Higher education research results via MOOC

15 March 2019 | Story Supplied. Photo Supplied. Read time 6 min.
Prof Laura Czerniewicz, director of UCT’s Centre for Innovation in Learning and Teaching (CILT), is one of the lead educators on the new open online course about key strategic issues in higher education.
Prof Laura Czerniewicz, director of UCT’s Centre for Innovation in Learning and Teaching (CILT), is one of the lead educators on the new open online course about key strategic issues in higher education.

Increasing the impact of research via wider dissemination of the findings is a well-known strategy. Now, thanks to a specially created Massive Open Online Course (MOOC), the University of Cape Town (UCT) is set to share the results of a two-year investigation into changes in the higher education landscape here and in the United Kingdom.
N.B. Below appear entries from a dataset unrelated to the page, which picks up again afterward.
(** A simple product of the catalogue: a SKU, an identifier, a price. *)
Definition jersey : dict :=
  <["sku" := VStr "A1"]> (<["id" := VInt 7]> (<["price" := VInt 20]> ∅)).

(** The same product with the stock quantity reported as zero. *)
Definition sold_out_jersey : dict :=
  <["stock_quantity" := VInt 0]> jersey.

(** A storefront whose catalogue is the one product, on one page. *)
Definition one_product_shop : upstream :=
  λ url _,
    match url with
    | ProductsPage 1 _ => Answered (Response 200 (Some (VList [VDict jersey])))
    | ProductsPage _ _ => Answered (Response 200 (Some (VList [])))
    | Product _ => Answered (Response 200 (Some (VDict sold_out_jersey)))
    | ProductVariations _ => Answered (Response 200 (Some (VList [])))
    end.

(** A pool that completes the tasks in the order of submission, all at the
    same clock reading. *)
Definition in_order (woo_products : list value) : list (string * value) :=
  (λ p, ("2024-01-01T00:00:00", p)) <$> woo_products.

(** An oracle that answers "cancelled" from the second poll on. *)
Definition cancel_at_second_poll (n : nat) : bool := (1 <=? n)%nat.

(** An empty datastore and nothing reported yet. *)
Definition fresh : Job.world := Job.World ∅ [] 0 [].

(** An oracle that never answers "cancelled". *)
Definition never_cancelled (n : nat) : bool := false.

(** A datastore that has the product from the primary site already. *)
Definition stocked : Job.world :=
  Job.World
    {[ "A1" :=
         <["sku" := VStr "A1"]>
         (<["name" := VStr "Home Jersey"]>
         (<["prices" := VDict {[ "com" := VInt 25 ]}]> ∅)) ]}
    [] 0 [].

(** An update for the site "uk" that carries a price only. *)
Definition uk_price : dict :=
  <["sku" := VStr "A1"]> (<["prices" := VDict {[ "uk" := VInt 19 ]}]> ∅).

(** The table after that update has been written to that datastore. *)
Definition uk_price_written : Datastore.table :=
  Eval vm_compute in
    default ∅ (Batch.batch_update_products (Job.db stocked) [uk_price] "uk").

(** The job for the site "uk" over that storefront and that datastore. *)
Definition uk_sync : Job.job_result * Job.world :=
  Job.full_sync_site (H:=float_of_number) one_product_shop
    never_cancelled "uk" in_order 5 stocked.

(** The batches that job has written, the first of them, and its first
    update. *)
Definition uk_sync_writes : list (list dict) :=
  Eval vm_compute in Job.writes uk_sync.2.

Definition uk_sync_batch : list dict := default [] (head uk_sync_writes).

Definition uk_sync_update : dict := default ∅ (head uk_sync_batch).

(** The job for the site "uk" over that storefront, cancelled at the second
    poll, and the state its result loop ends in. *)
Definition cancelled_sync : Job.job_result * Job.world :=
  Job.full_sync_site (H:=float_of_number) one_product_shop
    cancel_at_second_poll "uk" in_order 5 fresh.

Definition cancelled_loop_end : option Job.state :=
  Job.loop_end (H:=float_of_number) one_product_shop
    cancel_at_second_poll "uk" in_order 5 fresh.

(** Whether writing the updates a state holds pending would store a row
    under [sku]. *)
Definition flush_would_store (sku : string) (st : Job.state) : option bool :=
  flushed ← Batch.batch_update_products (Job.db (Job.env st))
               (Job.pending_updates st) "uk";
  Some (bool_decide (is_Some (flushed !! sku))).
(** When [MapRespToState] reports no error, every validated field of the
    response is non-negative, and the returned state carries the response's
    id and operational status, its RAM converted from bytes to MB, its disks
    mapped one by one, and the action derived from the operational status. *)
Theorem MapRespToState_success d st :
  snd (MapRespToState d st) = None ->
  (0 <= vstack_api.id d /\ 0 <= vstack_api.cpus d /\ 0 <= vstack_api.ram d /\
   0 <= vstack_api.cpu_priority d /\ 0 <= vstack_api.boot_media_id d /\
   0 <= vstack_api.vcpu_class d /\ 0 <= vstack_api.os_type d /\ 0 <= vstack_api.vdc d /\
   0 <= vstack_api.admin_status d /\ 0 <= vstack_api.node d /\
   0 <= vstack_api.create_completed d /\ 0 <= vstack_api.locked d /\
   0 <= vstack_api.status d /\ 0 <= vstack_api.oper_status d) /\
  ID (fst (MapRespToState d st)) = Some (vstack_api.id d) /\
  OperStatus (fst (MapRespToState d st)) = Some (vstack_api.oper_status d) /\
  RAM (fst (MapRespToState d st)) = Some (vstack_api.ram d / 2 ^ 20) /\
  Disks (fst (MapRespToState d st)) = map map_one_disk (vstack_api.disks d) /\
  Action (fst (MapRespToState d st)) = Some (getActionFromStatus (vstack_api.oper_status d)).
Proof.
  unfold MapRespToState. cbv zeta.
  destruct (first_error _) as [e|] eqn:Ef; [discriminate|].
  destruct (MapDisksToModel (vstack_api.disks d)) as [e|ds] eqn:Ed; [discriminate|].
  intros _. cbn [fst ID OperStatus RAM Disks Action].
  unfold first_error, foldr in Ef.
  repeat match type of Ef with
  | context [validateInt64 ?v ?f] =>
      let H := fresh "Hv" in
      destruct (validateInt64 v f) eqn:H; [discriminate Ef|]; apply validateInt64_None in H
  end.
  rewrite ConvertBytesToMb_nonneg by assumption.
  rewrite ((proj1 (map_disks_from_ok 0 (vstack_api.disks d))) ds Ed).
  repeat split; assumption.
Qed.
The MOOC, The Unbundled University, the Market and Digital Technology, was created as part of an international collaborative research project between UCT and Leeds University, which examined how market forces and digital technology are changing higher education, particularly in respect of emerging models of teaching and learning.

Professor Laura Czerniewicz, director of UCT’s Centre for Innovation in Learning and Teaching (CILT), who was a principal investigator on the study along with Professor Neil Morris, dean of the Digital Education Service at Leeds University, said a MOOC such as this one offers an innovative way to share newly-generated knowledge and to showcase research outputs 

“By creating openly licensed learning materials related to research, extended sharing and reuse can increase the impact of research findings,” she added.
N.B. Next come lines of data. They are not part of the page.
(** The records of one line come loop by loop, and within a loop from left
    to right. *)
Lemma parseLine_scan_order (i : nat) (l : jsstring) :
  StronglySorted (rankColumnBefore l) (parseLine i l).
Proof.
  unfold parseLine.
  destruct (@loop_sorted l reHighlight
              (fun m => mkItem highlight (group l m 1) i (m_index m) (m_length m)) 0)
    as [S0 R0].
  { intros m Hm. split; [|reflexivity].
    pose proof (@matchAll_first_char _ _ _ _ Hm) as Hc.
    now rewrite (@rank_of_first_char _ _ _ _ _ _ _ Hc). }
  destruct (@loop_sorted l reMark
              (fun m => mkItem highlight (group l m 1) i (m_index m) (m_length m)) 1)
    as [S1 R1].
  { intros m Hm. split; [|reflexivity].
    pose proof (@matchAll_first_char _ _ _ _ Hm) as Hc.
    now rewrite (@rank_of_first_char _ _ _ _ _ _ _ Hc). }
  destruct (@loop_sorted l reComment
              (fun m => mkItem comment (trim (group l m 1)) i (m_index m) (m_length m)) 2)
    as [S2 R2].
  { intros m Hm. split; [|reflexivity].
    pose proof (@matchAll_first_char _ _ _ _ Hm) as Hc.
    now rewrite (@rank_of_first_char _ _ _ _ _ _ _ Hc). }
  destruct (@loop_sorted l reHtmlComment
              (fun m => mkItem comment (trim (group l m 1)) i (m_index m) (m_length m)) 3)
    as [S3 R3].
  { intros m Hm. split; [|reflexivity].
    pose proof (@matchAll_first_char _ _ _ _ Hm) as Hc.
    now rewrite (@rank_of_first_char _ _ _ _ _ _ _ Hc). }
  destruct (@loop_sorted l reFootnote
              (fun m => mkItem footnote
                          (js "[^" ++ group l m 1 ++ js "]: " ++ group l m 2)
                          i (m_index m) (m_length m)) 4)
    as [S4 R4].
  { intros m Hm. split; reflexivity. }
  apply sorted_app_ranks with (rk := 0); [assumption | | assumption |].
  2:{ intros it Hit. rewrite !in_app_iff in Hit.
      destruct Hit as [H | [H | [H | H]]];
        [rewrite (R1 _ H) | rewrite (R2 _ H) | rewrite (R3 _ H) | rewrite (R4 _ H)];
        lia. }
  apply sorted_app_ranks with (rk := 1); [assumption | | assumption |].
  2:{ intros it Hit. rewrite !in_app_iff in Hit.
      destruct Hit as [H | [H | H]];
        [rewrite (R2 _ H) | rewrite (R3 _ H) | rewrite (R4 _ H)]; lia. }
  apply sorted_app_ranks with (rk := 2); [assumption | | assumption |].
  2:{ intros it Hit. rewrite !in_app_iff in Hit.
      destruct Hit as [H | H]; [rewrite (R3 _ H) | rewrite (R4 _ H)]; lia. }
  apply sorted_app_ranks with (rk := 3); [assumption | assumption | assumption |].
  intros it Hit. rewrite (R4 _ Hit). lia.
Qed.

Lemma nth_of_skipn (A : Type) (d : A) (n : nat) (l : list A) (x : A) (r : list A) :
  skipn n l = x :: r -> nth n l d = x /\ skipn (S n) l = r.
Proof.
  revert l. induction n as [|n IH]; intros [|y l] H; cbn in *; try discriminate.
  - injection H as -> ->. now split.
  - now apply IH.
Qed.

Lemma StronglySorted_impl_In (A : Type) (R R' : A -> A -> Prop) (l : list A) :
  (forall a b, In a l -> In b l -> R a b -> R' a b) ->
  StronglySorted R l -> StronglySorted R' l.
Proof.
  intros H Hs. rewrite <- (map_id l).
  now apply StronglySorted_map_In with (R := R).
Qed.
The research project, The Unbundled University: Researching Emerging Models in an Unequal Landscape, represents a unique collaboration between two leading universities. It explores one of the key changes in the context of global inequality – the unbundling of higher education.

Unbundling teaching and learning

Teams working in both countries interviewed key higher education stakeholders about their take on the future of university education in the context of technology and the “unbundling” of various functions of teaching and learning, Czerniewicz explained.

 

“By creating openly licensed learning materials related to research, extended sharing and reuse can increase the impact of research findings.”

Jointly funded by the South African National Research Foundation (NRF) and the UK’s Economic and Social Research Council (ESRC), the research was presented recently at a day-long higher education stakeholder event in Johannesburg, hosted by the team and the Council for Higher Education (CHE). The MOOC was launched at the same event, which was the first of two that are planned. They are aimed at policymakers and senior decision makers.

The Unbundled University, hosted on the FutureLearn platform, presents the key concepts in the research through two weeks of learning online, which is open to all. The course format allows users to learn at their own pace, also engaging with others taking the course if they choose. There are no exams or assessments.

“It was an extraordinary experience to be the co-principal investigator of an international research collaboration and one of the lead educators on an open online course about such key strategic issues in higher education,” said Czerniewicz.

“I found it both challenging and stimulating [and] am looking forward to sharing our deliberations through the course. I am hoping that many with interests in higher education in South Africa will engage with us on these key debates.”

Influencing policy and practice

Another new UCT MOOC,  Research for Impact, offers researchers in the environment and development sector insight into how to do research differently in order to amplify its impact.

The course, launched in January, uses a large climate adaptation research project as an example of how to take an approach designed to influence change in policy, practice, behaviour and attitudes. It was developed out of a research collaboration between UCT’s African Climate and Development Initiative (ACDI) and Oxfam GB on the large, multiregional, five-year project called Adaptation at Scale for Semi-arid Regions (ASSAR) Project.

 

“I am hoping that many with interests in higher education in South Africa will engage with us on these key debates.”

Research for Impact is aimed at supporting researchers who want to share knowledge beyond academic publications and journal articles. The six-week online course is anchored by the ASSAR project leaders Professor Mark New and Jesse DeMaria-Kinney, who share their experience of doing research for impact. With guest researchers and practitioners who followed this approach in their research, the course explores its five elements, namely theory of change; stakeholder engagement and strategic partnerships; strategic communication; capacity development; and influencing.

A third socially-responsive research project, Teacher Empowerment for Disability Inclusion (TEDI), is using MOOCs to disseminate its research to teachers.

Located in the Disability Studies Division, the TEDI project is founded on a large research process to gather data on disability in education in South African schools. Various teacher empowerment courses, including four MOOCs, are among the project deliverables.

The first course, Disability Inclusion in Education, was launched in December 2018. Three more courses will follow to share the findings of the research and to empower teachers to adopt inclusive teaching practices.